■ **Supplied information**:
▬▬▬
Lemma columns_complete_witness : concat (grid 7 3) ≡ₚ seq 0 7.
Proof. apply columns_complete; lia. Defined.
End example.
▬▬▬
■ **How to complete this task**: Reproduce the listing above word for word.

■ **Answer to the problem**:
Lemma columns_complete_witness : concat (grid 7 3) ≡ₚ seq 0 7.
Proof. apply columns_complete; lia. Defined.
End example.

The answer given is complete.